For the three months ended September 30, 2009 and 2008, our revenues related to our agreement with Nycomed for Preotact were $2.5 million and $2.2 million in royalty revenue, respectively. In July 2007, we sold our right to receive certain future royalty payments from Nycomed's sale of Preotact in Europe to DRI Capital.
During the three months ended September 30, 2009 and 2008, we recognized royalty revenue of $1.0 million and $531,000, respectively, from Kyowa Kirin (formerly Kirin Pharma) for sales of Regpara, which was launched in the first quarter of 2008.
During the three months ended September 30, 2009 and 2008, we recognized royalty revenue of $94,000 and $0, respectively, from Ortho-McNeil-Janssen Pharmaceutical, Inc. ("Ortho") for sales of Nucynta, which was launched in the second quarter of 2009.
For the three months ended September 30, 2009 and 2008, our revenues related to our agreement with Nycomed for teduglutide were $0 and $4.4 million, respectively. In September 2007, we entered into an agreement with Nycomed for the rights to develop and commercialize teduglutide in territories outside of North America for gastrointestinal disorders. In connection with this agreement, we received a $35.0 million up-front license fee under the Nycomed agreement.
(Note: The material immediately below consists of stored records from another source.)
(* ===== verification/FloatSpec.v ===== *)
(** * What the floating-point instructions do

    Against single operations of IEEE 754, the order of the numbers, and the
    conversions of the ISA manual; also where the handlers differ from it. *)

From S2P Require Import Prelude Defs MemoryMap SelfMod Tlb Decode Hart State Mmu Mmio.
From S2P Require Import Rv64i Rv64c Float FloatLemmas Rv64f Rv64d.

(** ** The environment *)

(** The rounding mode an instruction selects. *)
Definition mode_of (h : Hart) (rm : Z) : option Rounding :=
  let c := if rm =? 7 then getf (fcsr h) Fcsr.frm else rm in
  if c =? 0 then Some FE_TONEAREST
  else if c =? 1 then Some FE_TOWARDZERO
  else if c =? 2 then Some FE_DOWNWARD
  else if c =? 3 then Some FE_UPWARD
  else None.

Lemma or_fflags_eq x h : inw 5 x -> or_fflags x h = set_fcsr (Z.lor (fcsr h) x) h.
Proof.
  intros Hx. unfold or_fflags, setf, getf. f_equal. cbn [Fcsr.fflags bf_lo bf_len].
  apply Z.bits_inj'. intros i Hi. rewrite bf_set_bits, !Z.lor_spec by lia.
  destruct (Z.leb_spec 0 i), (Z.ltb_spec i (0 + 5)); try lia; cbn [andb].
  - rewrite Z.sub_0_r, bf_get_bits, Z.add_0_r by lia. by rewrite (proj2 (Z.ltb_lt _ _)) by lia.
  - rewrite (inw_high 5 x i), orb_false_r by (done || lia). done.
Qed.

Lemma or_fflags_or x y h : inw 5 x -> inw 5 y -> or_fflags y (or_fflags x h) = or_fflags (Z.lor x y) h.
Proof.
  intros Hx Hy. rewrite !or_fflags_eq by (try apply inw_lor; done || lia). cbn [fcsr set_fcsr]. by rewrite Z.lor_assoc.
Qed.

Lemma or_fflags_0 h : or_fflags 0 h = h.
Proof. rewrite or_fflags_eq by (by apply inw_0). rewrite Z.lor_0_r. by destruct h. Qed.

Lemma exc_bits_inw x : inw 5 (exc_bits x).
Proof. by destruct x as [[] [] [] [] []]. Qed.

Lemma fcvt_inw md b : inw 32 (fcvt binary64 binary32 md b).1.
Proof.
  unfold fcvt. destruct (dec binary64 b) as [|s|s m e] eqn:Hd; [done|by destruct s|].
  apply dec_bounds in Hd as [[Hm _] _]; [|cbn; lia..]. unfold fprod. case_match; [by destruct s|].
  by apply (fround_inw binary32); cbn; lia.
Qed.

Lemma fcvt_nan md b : isnan binary32 (fcvt binary64 binary32 md b).1 = isnan binary64 b.
Proof.
  unfold fcvt, isnan at 2. destruct (dec binary64 b) as [|s|s m e] eqn:Hd; [done|by destruct s|].
  apply dec_bounds in Hd as [[Hm _] _]; [|cbn; lia..]. apply fprod_num; cbn; lia.
Qed.

Lemma exc_or_none x : exc_or x no_exc = x.
Proof. by destruct x as [[] [] [] [] []]. Qed.

Lemma exc_none_or x : exc_or no_exc x = x.
Proof. by destruct x. Qed.

Lemma same_nan a b : same_num (dec binary32 a) (dec binary64 b) -> isnan binary64 b = isnan binary32 a.
Proof. unfold isnan. by destruct (dec binary32 a), (dec binary64 b). Qed.
(** C20: instruction fetch. A failed translation of the pc is returned as the
    fault it is; a physical address outside RAM is an instruction access
    fault. Otherwise the two bytes there are read; a compressed instruction is
    decoded from them, and a 32-bit one from the four bytes there, or, when it
    starts in the last two bytes of its page, from those two and the two bytes
    at the translation of the next page, whose fault, or access fault, the
    fetch returns. The result is the decoding of that word, or an illegal
    instruction with the word as trap value when no instruction matches it,
    whatever the decode cache holds; only the decode cache changes. Four bytes
    that are not all in RAM are read past the end of its array. *)
Theorem fetch_correct va s s1 r p : inv tb s -> dram_ok s -> inw 64 va ->
  memsize (hart s) = mmio_memsize s -> 4096 <= mmio_memsize s ->
  translate EXEC va s = Ret ((r, p), s1) ->
  let inside q := 0 <= q - RAM_BASE /\ q - RAM_BASE + 2 <= mmio_memsize s in
  (mr_success r = false -> fetchInstruction tb va s = Ret ((r, p, None), s1)) /\
  (mr_success r = true -> ~ inside p ->
     fetchInstruction tb va s = Ret ((mkMem false EXC_INST_ACCESS_FAULT va, p, None), s1)) /\
  (mr_success r = true -> inside p ->
     exists lo, dram s1 p 2 = Ret lo /\
     (lo mod 4 <> 3 -> fetches va s p lo s1) /\
     (lo mod 4 = 3 -> va mod 4096 <= 0xFFC ->
        (p - RAM_BASE + 4 <= mmio_memsize s -> exists w, dram s1 p 4 = Ret w /\ fetches va s p w s1) /\
        (mmio_memsize s < p - RAM_BASE + 4 -> fetchInstruction tb va s = Undef)) /\
     (lo mod 4 = 3 -> 0xFFC < va mod 4096 ->
        match translate EXEC (u64 (va + 2)) s1 with
        | Ret ((r2, p2), s2) =>
            (mr_success r2 = false -> fetchInstruction tb va s = Ret ((r2, p, None), s2)) /\
            (mr_success r2 = true -> ~ inside p2 -> fetchInstruction tb va s =
               Ret ((mkMem false EXC_INST_ACCESS_FAULT (u64 (va + 2)), p, None), s2)) /\
            (mr_success r2 = true -> inside p2 ->
               exists hi, dram s2 p2 2 = Ret hi /\ fetches va s p (lo + 2 ^ 16 * hi) s2)
        | Throw e => fetchInstruction tb va s = Throw e
        | Undef => fetchInstruction tb va s = Undef
        end)).
Proof.
  intros [Hwf Hc] Hd Hva Hms Hbig Htr inside.
  assert (mmio_memsize s <= 2 ^ 62) as Hle by (destruct (dram_region s Hd) as (? & ? & ? & ? & ? & ? & ?); lia).
  destruct (fetchable_translate va s s1 r p ltac:(by split_and!) Hva Htr) as [Hf1 Hmm1].
  destruct (fetchable_deref s1 Hf1) as [rg Hder].
  pose proof Hf1 as (_ & Hc1 & Hms1 & Hb1).
  assert (forall q, fetch_oob (mmio_memsize s) q = false <-> inside q) as Hoob.
  { intros q. apply fetch_oob_range. lia. }
  split; [|split].
  - intros Hn. unfold fetchInstruction. cbv [mbind ST_bind]. rewrite Htr. by rewrite Hn.
  - intros Hn Hout. unfold fetchInstruction, on_mem. cbv [mbind ST_bind gets]. rewrite Htr, Hn. cbn [negb].
    rewrite Hder, Hms1, Hmm1. destruct (fetch_oob (mmio_memsize s) p) eqn:E; [done|].
    by destruct Hout; apply Hoob.
  - intros Hn Hin. pose proof (proj2 (Hoob p) Hin) as Eoob. destruct Hin as [Hi0 Hi1].
    destruct (fetchable_dram s1 p 2 Hf1) as (lo & Hdl & Hlo & Hwlo); [lia..|].
    assert (RAM_BASE <= p) as Hp by lia. exists lo. split; [exact Hdl|].
    assert (Z.land lo 0x3 = lo mod 4) as E3 by (by apply (Z.land_ones lo 2)).
    assert (Z.land va 0xFFF = va mod 4096) as EF by (by apply (Z.land_ones va 12)).
    assert (forall q, p = q -> fetchInstruction tb va s =
      (fetched ←
         (if negb (lo mod 4 =? 3) then mret (inr lo)
          else if va mod 4096 <=? 0xFFC then w ← fetch32 q; mret (inr w)
          else
            '(ret2, phys_pc2) ← translate EXEC (u64 (va + 2));
            if negb (mr_success ret2) then mret (inl ret2) else
            memsz ← gets (fun s => memsize (hart s));
            if fetch_oob memsz phys_pc2
            then mret (inl (mkMem false EXC_INST_ACCESS_FAULT (u64 (va + 2)))) else
            hi ← fetch16 phys_pc2;
            mret (inr (Z.lor lo (Z.shiftl hi 16))));
       match (fetched : MemoryReturn + Z) with
       | inl r => mret (r, q, None)
       | inr w => fetch_tail q w
       end) s1) as E.
    { intros q <-. rewrite <- E3, <- EF. unfold fetchInstruction, on_mem, fetch16, fetch32, on_mem. cbv [mbind ST_bind gets].
      rewrite Htr, Hn. cbn [negb]. by rewrite Hder, Hms1, Hmm1, Eoob, Hlo. }
    specialize (E p eq_refl). split_and!.
    + intros H3. apply fetch_tail_fetches; [done..|]. rewrite E, (proj2 (Z.eqb_neq _ _) H3). done.
    + intros H3 Hpg. rewrite H3, (proj2 (Z.leb_le _ _) Hpg) in E. split.
      * intros H4. destruct (fetchable_dram s1 p 4 Hf1) as (w & Hdw & Hw & _); [lia..|].
        exists w. split; [exact Hdw|]. apply fetch_tail_fetches; [done..|]. rewrite E.
        unfold fetch32, on_mem. cbv [mbind ST_bind]. cbn [negb Z.eqb]. simpl. by rewrite Hw.
      * intros H4. rewrite E. unfold fetch32, on_mem. cbv [mbind ST_bind]. simpl.
        by rewrite ram_read_past by (done || lia).
    + intros H3 Hpg. rewrite H3, (proj2 (Z.leb_gt _ _) Hpg) in E.
      cbv [mbind ST_bind gets] in E. simpl in E.
      destruct (translate EXEC (u64 (va + 2)) s1) as [[[r2 p2] s2]|e|] eqn:Htr2; [|done..].
      destruct (fetchable_translate _ _ _ _ _ Hf1 ltac:(by apply uN_inw) Htr2) as [Hf2 Hmm2].
      pose proof Hf2 as (_ & Hc2 & Hms2 & _).
      split_and!; intros Hn2; rewrite Hn2 in E; [done|..]; simpl in E;
        rewrite Hms2, Hmm2, Hmm1 in E.
      * intros Hout. destruct (fetch_oob (mmio_memsize s) p2) eqn:Eo; [done|]. by destruct Hout; apply Hoob.
      * intros Hin2. rewrite (proj2 (Hoob p2) Hin2) in E. destruct Hin2 as [Hj0 Hj1].
        destruct (fetchable_dram s2 p2 2 Hf2) as (hi & Hdh & Hhi & Hwhi); [lia..|].
        exists hi. split; [exact Hdh|]. apply fetch_tail_fetches; [done..|]. rewrite E.
        unfold fetch16, on_mem. rewrite Hhi. cbv [mret ST_ret]. by rewrite lor_halves.
Qed.
End fetch_spec.
(** What [compile_loop] returns. *)
Definition compiled_ok (b : Block) (n : Z) (r : Z * Block) : Prop :=
  n <= r.1 <= Z.of_nat BLOCK_MAX_INSTS /\ instrs_ok tb r.2 r.1 /\
  start_phys r.2 = start_phys b /\ blk_gen r.2 = blk_gen b.

Lemma compile_loop_preserves b va n k : open_ok tb b n -> 0 <= n -> n + Z.of_nat k = Z.of_nat BLOCK_MAX_INSTS ->
  inw 64 va -> preserves tb (B := B) (compile_loop tb b va n k) (compiled_ok b n).
Proof.
  revert b va n. induction k as [|k IH]; intros b va n Ho Hn Hk Hva; cbn [compile_loop].
  - apply preserves_ret. split; [cbn [fst]; lia|]. split; [by apply open_instrs_ok|done].
  - assert (compiled_ok b n (n, b)) as Hstop.
    { split; [cbn [fst]; lia|]. split; [by apply open_instrs_ok|done]. }
    eapply preserves_bind; [by apply fetchInstruction_preserves|]. intros [[r p] [e|]] [_ He]; cbn [fst snd] in He.
    + destruct He as (-> & w & Hw & Hm & He). cbn [negb].
      assert (inst (ic_data e) = w) as ->.
      { destruct He as [He _]. unfold pure_decode in He. injection He as _ ->. done. }
      apply preserves_if; intros _; [by apply preserves_ret|].
      apply preserves_if; intros Hx; [by apply preserves_ret|]. cbv zeta.
      set (bi := mkBI _ _ _).
      assert (instr_of tb w bi) as Hbi.
      { split; [exact Hw|]. split; [exact Hm|]. split; [apply He|exact Hx]. }
      destruct (put_instr_ok tb b n bi w Ho ltac:(lia) Hbi) as [Hput Hopen].
      apply preserves_if; intros Hend; [apply preserves_ret; split; [cbn [fst]; lia|done]|].
      eapply preserves_weaken; [apply (IH (put_instr n bi w b)); [by apply Hopen|lia|lia|by apply uN_inw]|].
      intros [n' b'] (Hr & Hi & Hs & Hg). split; [cbn [fst] in *; lia|done].
    + rewrite He. by apply preserves_ret.
Qed.

Lemma mark_pages_keeps p p1 k : keeps (B := B) (mark_pages p p1 k) (fun _ => True).
Proof.
  revert p. induction k as [|k IH]; intros p; cbn [mark_pages]; (apply keeps_if; intros _; [by apply keeps_ret|]);
    [apply keeps_undef|].
  kbind; [by intros x s Hs|]. intros _ _. kbind; [|by intros; apply IH].
  apply keeps_mod_hart. intros h Hh. apply set_tlb_wf; [done|]. unfold note_exec.
  destruct (_ && _)%bool; [exact (proj1 (tlb_ok_flush _ 0 0 (wf_tlb _ Hh)))|apply Hh].
Qed.

Lemma compile_block_preserves bc phys : bc_ok tb bc ->
  preserves tb (B := B) (compile_block tb bc phys)
    (fun r => bc_ok tb r.2 /\ bc_generation r.2 = bc_generation bc /\
              forall i, r.1 = Some i -> block_ok tb (slot_at r.2 i)).
Proof.
  intros Hbc. unfold compile_block. cbv zeta.
  eapply preserves_bind; [apply keeps_preserves, keeps_pc|]. intros va Hva.
  eapply preserves_bind; [apply compile_loop_preserves; [|lia|done|done]|].
  { split; [apply Hbc|]. intros j Hj. lia. }
  intros [n b] (Hn & Hi & Hs & Hg). cbn [fst snd instrs start_phys blk_gen] in *.
  apply preserves_if; intros Hz.
  - apply preserves_ret. split_and!; [|done|done]. apply bc_ok_put; [done|apply Hi|by left].
  - apply (preserves_bind _ _ _ (fun _ => True)); [by apply keeps_preserves, keeps_gets|]. intros epoch _.
    eapply preserves_bind; [apply keeps_preserves, mark_pages_keeps|]. intros _ _. apply preserves_ret.
    assert (block_ok tb (set_blk_count n (bc_generation bc) epoch b)) as Hok.
    { apply Z.eqb_neq in Hz. split; [cbn [count set_blk_count]; lia|exact Hi]. }
    split_and!; [apply bc_ok_put; [done|apply Hi|by right]|done|].
    intros i [= <-]. cbn [snd]. by rewrite slot_put, decide_True.
Qed.

Lemma take_ints_keeps : keeps (B := B) take_ints (fun _ => True).
Proof.
  kbind; [by apply keeps_gets|]. intros h _. apply keeps_if; intros _; [|by apply keeps_ret].
  apply keeps_on_hart. eapply hoare_weaken; [apply check_ints_wf|done|]. by intros a h'.
Qed.

Lemma wake_keeps h : keeps (B := B) (if int_local_pending h then mod_hart (set_WFI false) else mret tt) (fun _ => True).
Proof. apply keeps_if; intros _; [|by apply keeps_ret]. apply keeps_mod_hart. auto with rvw. Qed.

(** The block the dispatcher runs: one the cache holds, or a new one. *)
Lemma find_block_preserves bc epoch phys : bc_ok tb bc ->
  preserves tb (B := B) (match bc_lookup bc epoch phys with
                         | Some i => mret (Some i, bc)
                         | None => compile_block tb bc phys
                         end)
    (fun r => bc_ok tb r.2 /\ bc_generation r.2 = bc_generation bc /\
              forall i, r.1 = Some i -> block_ok tb (slot_at r.2 i)).
Proof.
  intros Hbc. destruct (bc_lookup bc epoch phys) as [i|] eqn:E; [|by apply compile_block_preserves].
  apply preserves_ret. split; [done|]. split; [done|]. intros j [= <-]. by apply (bc_lookup_ok tb bc epoch phys).
Qed.

(** A pass that continues adds between 1 and 16 instructions to a total that was
    below the maximum; one that stops adds at most 16. *)
Definition pass_ok (bc : BlockCache) (total max : Z) (r : bool * Z * BlockCache) : Prop :=
  let '(go, total', bc') := r in
  bc_ok tb bc' /\ bc_generation bc' <= bc_generation bc + 1 /\
  ((total' = total /\ go = false) \/
   (total < max /\ total <= total' <= total + Z.of_nat BLOCK_MAX_INSTS /\ (go = true -> total < total'))).

Lemma dispatch_preserves bc total max : bc_ok tb bc -> bc_generation bc + 1 < 2 ^ 64 ->
  0 <= total -> max + Z.of_nat BLOCK_MAX_INSTS < 2 ^ 64 ->
  preserves tb (B := B) (dispatch tb bc total max) (pass_ok bc total max).
Proof.
  intros Hbc Hgen Ht Hmax. assert (pass_ok bc total max (false, total, bc)) as Hstop.
  { split; [done|]. split; [lia|]. by left. }
  apply (preserves_bind _ _ _ (fun _ => True)); [by apply keeps_preserves, keeps_gets|]. intros h _.
  apply preserves_if; intros _.
  { eapply preserves_bind; [apply keeps_preserves, wake_keeps|]. intros _ _. by apply preserves_ret. }
  apply preserves_if; intros Hlt; [by apply preserves_ret|]. apply Z.leb_gt in Hlt.
  eapply preserves_bind.
  { apply keeps_preserves, keeps_if; intros _; [apply take_ints_keeps|by apply (keeps_ret _ (fun _ => True))]. }
  intros taken _. apply preserves_if; intros _; [by apply preserves_ret|].
  eapply preserves_bind; [apply keeps_preserves, keeps_pc|]. intros va Hva.
  eapply preserves_bind; [by apply keeps_preserves, translate_keeps|]. intros [r p] [[Hc Hv] Hp].
  apply preserves_if; intros _.
  { eapply preserves_bind; [by apply keeps_preserves, keeps_trap|]. intros _ _. by apply preserves_ret. }
  apply (preserves_bind _ _ _ (fun _ => True)); [by apply keeps_preserves, keeps_gets|]. intros epoch _.
  eapply preserves_bind; [by apply find_block_preserves|]. intros [[i|] bc'] (Hbc' & Hg & Hi).
  - cbn [fst snd] in *. specialize (Hi i eq_refl). pose proof Hi as [Hcnt _].
    eapply preserves_bind; [by apply keeps_preserves, run_block_keeps|]. intros [n f] Hr.
    apply (preserves_bind _ _ _ (fun _ => True)); [by apply keeps_preserves, keeps_gets|]. intros prev _.
    apply (preserves_bind _ _ _ (fun _ => True)); [by apply keeps_preserves, keeps_mod_hart; auto with rvw|]. intros _ _.
    cbv zeta. assert (0 <= n <= Z.of_nat BLOCK_MAX_INSTS) as Hn by (unfold result_ok in Hr; destruct f as [[]|]; cbn [fst snd] in Hr; lia).
    rewrite (uN_id 64) by (split; lia).
    assert (forall bc'', bc_ok tb bc'' -> bc_generation bc'' <= bc_generation bc + 1 ->
      pass_ok bc total max (false, total + n, bc'') /\ (0 < n -> pass_ok bc total max (true, total + n, bc''))) as Hpass.
    { intros bc'' Hb'' Hg''. split; [|intros]; (split; [done|]; split; [done|]); right; (split; [done|]; split; [lia|]); [done|lia]. }
    destruct f as [[cause tval]|].
    + destruct Hr as (_ & Hcause & Htval).
      eapply preserves_bind; [by apply keeps_preserves, keeps_trap|]. intros _ _. apply preserves_ret, Hpass; [done|lia].
    + eapply preserves_bind.
      { apply keeps_preserves, keeps_if; intros _; [apply take_ints_keeps|by apply (keeps_ret _ (fun _ => True))]. }
      intros taken2 _. apply preserves_if; intros _; [apply preserves_ret, Hpass; [done|lia]|].
      unfold result_ok in Hr. cbn [fst snd] in Hr. apply preserves_ret. destruct (_ =? 0x0F); (apply Hpass; [|cbn [bc_generation bc_clear]; rewrite ?uN_id; unfold inw; destruct Hbc'; lia|lia]).
      * apply bc_ok_clear; [done|lia].
      * done.
  - cbn [fst snd] in *.
    eapply preserves_bind; [by apply tick_preserves|]. intros _ _.
    apply (preserves_bind _ _ _ (fun _ => True)); [by apply keeps_preserves, keeps_gets|]. intros w _.
    unfold BLOCK_MAX_INSTS in *.
    apply preserves_if; intros _; apply preserves_ret; (split; [done|]; split; [lia|]); [by left|].
    right. rewrite uN_id by (split; lia). unfold BLOCK_MAX_INSTS. split; [done|]. split; [lia|]. intros _. lia.
Qed.

(** What [run_blocks] returns: the dispatch loop ended, the block cache is
    sound, and at most one block more than asked was run. *)
Definition blocks_ok (max gen : Z) (r : option (Z * BlockCache)) : Prop :=
  match r with
  | Some (total, bc) => 0 <= total < Z.max 1 (max + Z.of_nat BLOCK_MAX_INSTS) /\ bc_ok tb bc /\ bc_generation bc <= gen
  | None => False
  end.

Lemma dispatch_loop_preserves fuel bc total max : bc_ok tb bc -> bc_generation bc + Z.of_nat fuel < 2 ^ 64 ->
  0 <= total < Z.max 1 (max + Z.of_nat BLOCK_MAX_INSTS) -> max + Z.of_nat BLOCK_MAX_INSTS < 2 ^ 64 ->
  Z.max 1 (max - total + 1) <= Z.of_nat fuel ->
  preserves tb (B := B) (dispatch_loop tb fuel bc total max) (blocks_ok max (bc_generation bc + Z.of_nat fuel)).
Proof.
  revert bc total. induction fuel as [|fuel IH]; intros bc total Hbc Hgen Ht Hmax Hfuel; [lia|]. cbn [dispatch_loop].
  eapply preserves_bind; [apply dispatch_preserves; [done|lia..]|].
  intros [[go total'] bc'] (Hbc' & Hg & Hpass). unfold BLOCK_MAX_INSTS in *.
  apply preserves_if; intros Hgo.
  - destruct Hpass as [[_ ?]|(Hlt & Hle & Hgt)]; [congruence|]. specialize (Hgt Hgo).
    eapply preserves_weaken; [apply IH; try done; lia|]. intros [[]|] Hok; [|done]. cbn [blocks_ok] in *. destruct Hok as (? & ? & ?). split_and!; [lia|lia|done|lia].
  - apply preserves_ret. unfold blocks_ok, BLOCK_MAX_INSTS. split; [lia|]. split; [done|lia].
Qed.

Lemma run_blocks_preserves bc max : bc_ok tb bc -> 0 <= max -> bc_generation bc + max + 1 < 2 ^ 64 ->
  max + Z.of_nat BLOCK_MAX_INSTS < 2 ^ 64 -> preserves tb (B := B) (run_blocks tb bc max) (blocks_ok max (bc_generation bc + max + 1)).
Proof.
  intros Hbc Hmax Hgen Hlt. unfold BLOCK_MAX_INSTS in Hlt.
  apply (preserves_bind _ _ _ (fun _ => True)); [by apply keeps_preserves, keeps_gets|]. intros h _.
  apply preserves_if; intros _.
  - eapply preserves_bind; [apply keeps_preserves, wake_keeps|]. intros _ _. apply preserves_ret.
    unfold blocks_ok, BLOCK_MAX_INSTS. split; [lia|]. split; [done|lia].
  - eapply preserves_weaken; [apply dispatch_loop_preserves; unfold BLOCK_MAX_INSTS; try done; lia|].
    intros [[]|] Hok; [|done]. cbn [blocks_ok] in *. destruct Hok as (? & ? & ?). split_and!; [lia|lia|done|lia].
Qed.
End preserve.

Section run_blocks.
Context {B : Type} `{BusLaws B}.
Implicit Types s : State B.

(** The result of [run_blocks], with the growth of the cache's generation. *)
Lemma run_blocks_ret tb bc max s r s' : init_all_instrs (B := B) = Some tb -> inv tb s -> bc_ok tb bc ->
  0 <= max -> max + Z.of_nat BLOCK_MAX_INSTS < 2 ^ 64 -> bc_generation bc + max + 1 < 2 ^ 64 ->
  run_blocks tb bc max s = Ret (r, s') ->
  inv tb s' /\ exists total bc', r = Some (total, bc') /\ bc_ok tb bc' /\ 0 <= total <= max + 15 /\
    bc_generation bc' <= bc_generation bc + max + 1.
Proof.
  intros Htb Hs Hbc Hmax Hlt Hgen Hr. pose proof (fun k w => imm_of_inw tb k w Htb) as Hi. clear Htb.
  pose proof (run_blocks_preserves tb Hi bc max Hbc Hmax Hgen Hlt s Hs) as Hp. rewrite Hr in Hp.
  destruct Hp as [Hinv Hok]. split; [exact Hinv|]. destruct r as [[total bc']|]; [|destruct Hok].
  exists total, bc'. split; [reflexivity|]. destruct Hok as (Ht & Hok & Hg). split; [exact Hok|].
  unfold BLOCK_MAX_INSTS in Ht. split; [lia|exact Hg].
Qed.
Due to our continued involvement under the agreement we recognized revenue over the estimated performance period and at June 30, 2009 we had fully recognized the deferred revenue.
Cost of License Fees. Our cost of license fees primarily relate to fees owed to a third party resulting from the licensing of teduglutide to Nycomed in September 2007. We recorded cost of license fees of $0 and $885,000 during the three months ended September 30, 2009 and 2008, respectively. Under the third party licensing agreement, we have made cash payments of approximately $6.6 million to date, related to the Nycomed teduglutide agreement. All of the cost of license fees related to teduglutide have been recognized as expense as of June 30, 2009 in conjunction with the related deferred revenue.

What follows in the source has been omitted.